Malgré son titre amusant, le film du réalisateur suédois Johannes Nyholm n'est en aucun cas divertissant. Un minimum de lumière, des arbres bruissants dans la nuit, des faisceaux de lampe de poche, des artistes de cirque infernaux et une boucle temporelle fermée dans laquelle le cauchemar se répète jusqu'à ce que le couple cesse de cacher ses sentiments l'un à l'autre. Parfait pour une soirée d'Halloween.
4. « Kill List » (Kill List, 2011, réal. Ben Wheatley)
L'un des réalisateurs les plus discutés de Grande-Bretagne a également commencé sa carrière avec de petits budgets. Son « Kill List » rappelle beaucoup le culte « Le Projet Blair Witch » (qui, d'ailleurs, convient aussi pour Halloween), où le réalisme pratique rencontre quelque chose de chthonique et d'irrationnel. Selon l'intrigue du film, un ancien militaire devient un tueur à gages, et un jour, on lui apporte une liste avec les noms des personnes à éliminer.

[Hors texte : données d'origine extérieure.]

Lemma black_children t : wf t -> red t = false -> t <> Leaf ->
  forall s, wf (child s t) /\ bh (child s t) = pred (bh t).
Proof. destruct t as [|[] l a r]; try done. cbn. intros (B & ? & ? & _) _ _ s. destruct s; cbn; split; congruence || done. Qed.

Lemma not_leaf t n : bh t = S n -> t <> Leaf.
Proof. by intros H ->. Qed.

Section black_sib.
Context (ctx : list frame) (s : bool) (c : color) (p : Z) (sib t : tree).
Hypotheses (W : wf t) (Bs : bh sib = S (bh t)) (Ws : wf sib) (Rs : red sib = false).

Let inner := child s sib.
Let outer := child (negb s) sib.

Lemma sib_children : sib <> Leaf /\ (wf inner /\ bh inner = bh t) /\ (wf outer /\ bh outer = bh t).
Proof.
  pose proof (not_leaf sib _ Bs) as Hl. pose proof (black_children sib Ws Rs Hl) as H. rewrite Bs in H.
  split; [done|]. split; apply H.
Qed.

Lemma sib_recolored :
  red inner = false -> red outer = false ->
  let T := mk s Black p t (paint Red sib) in wf T /\ red T = false /\ bh T = S (bh t).
Proof.
  intros Ri Ro T. destruct sib_children as (Hl & (Wi & Bi) & (Wo & Bo)).
  assert (bh (paint Red sib) = bh t) as E by (rewrite bh_paint_red by (done || by rewrite Bs); by rewrite Bs).
  unfold T. rewrite bh_mk, red_mk, wf_mk by congruence. split_and!; try done.
  destruct (mk_child s sib Hl) as [c' Es]. rewrite Es. fold inner outer. destruct s; cbn; naive_solver congruence.
Qed.
(** What the step under a black sibling does in memory. *)
Lemma black_sibling_run m ctx s c p sib t q nn :
  sib <> Leaf -> red sib = false -> holds m (plug (Frame s c p sib :: ctx) t) -> (red (child s sib) = true -> q <> []) ->
  let i := Z.of_nat (length ctx + 2) in
  exists m' st' b, black_sibling_step m (path ctx ++ p :: addr t :: q) i (addr t) (sidez s) p (addr sib) nn = Some (m', st', b) /\
    exists T r, st' = path ctx ++ addr T :: r /\ turns m (plug (Frame s c p sib :: ctx) t) m' (plug ctx T) /\
    if b then c = Black /\ T = mk s Black p (without nn t) (paint Red sib) /\ r = addr t :: q /\
      red (child s sib) = false /\ red (child (negb s) sib) = false /\ forall up, black_sibling up ctx s c p sib (without nn t) = up T
    else forall up, black_sibling up ctx s c p sib (without nn t) = plug ctx T.
Proof.
  intros Hl Rs H Hq i. destruct (children_black m ctx s c p sib t Hl H) as (E & [c0 E0] & [c1 E1]).
  unfold black_sibling_step, black_sibling. rewrite E0, E1 in *. cbn [mbind option_bind] in *.
  destruct (null_or_black m c0) as [b0|]; [|done]. cbn [mbind option_bind] in *. rewrite E. bind.
  destruct (mk_child s sib Hl) as [cs Es]. assert (cs = Black) as -> by (rewrite Es, red_mk in Rs; by destruct cs).
  set (t' := without nn t). set (inner := child s sib) in *. set (outer := child (negb s) sib) in *.
  destruct (red outer) eqn:Ro.
  - rewrite andb_false_r. rewrite (outer_run m ctx s c p sib t _ _ Ro Hl H). bind. fold outer. rewrite Es in H.
    destruct (final_rotation m ctx s c p (addr sib) inner outer t q nn Ro H) as (m' & E' & B'). fold i in E'. rewrite E'. rewrite <- Es in B'.
    eexists m', _, _. split; [done|]. exists (mk s c (addr sib) (mk s Black p t' inner) (paint Black outer)), (p :: q).
    rewrite addr_mk. by split_and!.
  - rewrite andb_true_r. destruct (red inner) eqn:Ri; cbn [negb].
    + destruct q as [|q0 q]; [by destruct Hq|].
      destruct (inner_run m ctx s c p sib t q0 q Ri Ro Rs H) as (m1 & E2 & B1). fold i in E2. rewrite E2. bind.
      destruct (final_rotation m1 ctx s c p (addr inner) (child s inner) (mk s Red (addr sib) (child (negb s) inner) outer) t (addr sib :: q) nn)
        as (m' & E' & B'); [by rewrite red_mk|apply B1|]. fold i in E'. rewrite addr_mk in E'. fold inner. rewrite E'.
      eexists m', _, _. split; [done|].
      exists (mk s c (addr inner) (mk s Black p t' (child s inner)) (mk s Black (addr sib) (child (negb s) inner) outer)), (p :: addr sib :: q).
      rewrite addr_mk. split_and!; [done| |done]. eapply turns_trans; [apply becomes_turns; exact B1|].
      replace (mk s Black (addr sib) (child (negb s) inner) outer) with (paint Black (mk s Red (addr sib) (child (negb s) inner) outer)) by same_tree.
      exact B'.
    + destruct (recolored_run m ctx s c p sib t (path ctx ++ p :: addr t :: q) nn Hl H) as (m' & E' & B'). rewrite E'.
      eexists m', _, _. split; [done|]. exists (mk s Black p t' (paint Red sib)), (addr t :: q). rewrite addr_mk.
      split_and!; [done|done|]. destruct c; cbn; done.
Qed.

Lemma absent_without m ctx t nn :
  holds m (plug ctx t) -> t <> Leaf -> addr t = nn \/ nn ∉ nodes (plug ctx t) -> nn ∉ nodes (plug ctx (without nn t)).
Proof.
  intros (_ & N & _)%holds_plug Ht D. unfold without. rewrite nodes_plug_perm in *. destruct (Z.eqb_spec (addr t) nn) as [<-|]; [|by destruct D].
  apply NoDup_app in N as (_ & N & _). rewrite app_nil_r. intros Hi. apply (N _ Hi). destruct t; [done|]. cbn. set_solver.
Qed.

Lemma height_red s t : red (child s t) = true -> (2 <= height t)%nat.
Proof. destruct t as [|c [|[] ? ? ?] a [|[] ? ? ?]], s; try done; cbn; lia. Qed.

Lemma height_not_leaf t : t <> Leaf -> (1 <= height t)%nat.
Proof. destruct t; [done|cbn; lia]. Qed.
(* ===== verification/RbOps.v ===== *)
(** * Red-black trees: insertion, removal, search and iteration

    [rb_ok m tree t]: the root pointer and [max_depth] of [tree] describe the
    red-black tree [t], which the memory [m] holds. *)
From stdpp Require Import base option gmap sets list sorting.
From S2P Require Import Prelude Rb RbTree RbMem.

Open Scope Z_scope.
Open Scope zephyr_scope.

Record rb_ok (m : rb_mem) (tree : rbtree) (t : RbTree.tree) : Prop := {
  ro_holds : holds m t;
  ro_root : rb_root tree = addr t;
  ro_depth : 0 <= max_depth tree;
  ro_fits : fits t (Z.to_nat (max_depth tree))
}.

(** ** Hanging a node into the tree *)

Lemma clear_node m n w :
  m !! n = Some w -> exists c m1, set_child m n 0 0 = Some m1 /\ set_child m1 n 1 0 = Some (<[n := words c false 0 0]> m).
Proof.
  destruct w as [w0 w1]. intros E. exists (if Z.eqb (Z.land w0 1) 0 then Red else Black). eexists. split.
  - unfold set_child. rewrite E. done.
  - unfold set_child. rewrite lookup_insert_eq. bind. cbn [Z.eqb negb]. rewrite insert_insert_eq. do 2 f_equal. cbn [words]. f_equal.
    cbn [Z.lor]. change 1 with (Z.ones 1). rewrite Z.land_ones by lia. change (2 ^ 1) with 2.
    pose proof (Z.mod_pos_bound w0 2 eq_refl). destruct (Z.eqb_spec (w0 mod 2) 0) as [->|]; [done|]. cbn [cz]. unfold BLACK. f_equal. lia.
Qed.

Lemma holds_outside m m' t : holds m t -> (forall a, a ∈ nodes t -> m' !! a = m !! a) -> holds m' t.
Proof. intros (R & N & P) H. split_and!; [by eapply rep_ext|done|done]. Qed.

Au cours de l'exécution de la mission, le héros comprend qu'il ne gagnera pas d'argent avec cette opération, mais qu'il peut facilement perdre la vie. Malgré le tournage presque amateur, le montage saccadé et les fils d'intrigue qui s'échappent, l'une des premières œuvres de Wheatley s'est avérée controversée, mais étonnamment cohérente.
5. « Color Out of Space » (Color Out of Space, 2019, réal. Richard Stanley)
Une météorite tombe sur la ferme de la famille Gardner. Au début, cela n'affecte en rien la vie quotidienne des propriétaires de la maison. Enfin, sauf que la pierre tombée brille et dégage une odeur répugnante. Quelques jours après la chute, la météorite disparaît, et les habitants de la ferme commencent soudain à se comporter étrangement, tandis que la végétation environnante prend une teinte violette vif.
Une adaptation de la nouvelle éponyme de Howard Lovecraft (quel Halloween sans lui) avec Nicolas Cage dans le rôle principal. Une étrange météorite, une sorte de maladie contagieuse provoquant rougeurs, démangeaisons et folie collective. Des triangles mystérieux, de l'occultisme mêlé à de la science-fiction, du body horror dans le style de David Cronenberg, une tension qui monte inexorablement et une bande-son de synthétiseur lancinante — tout ce qu'il faut pour une soirée cinéma entre amis.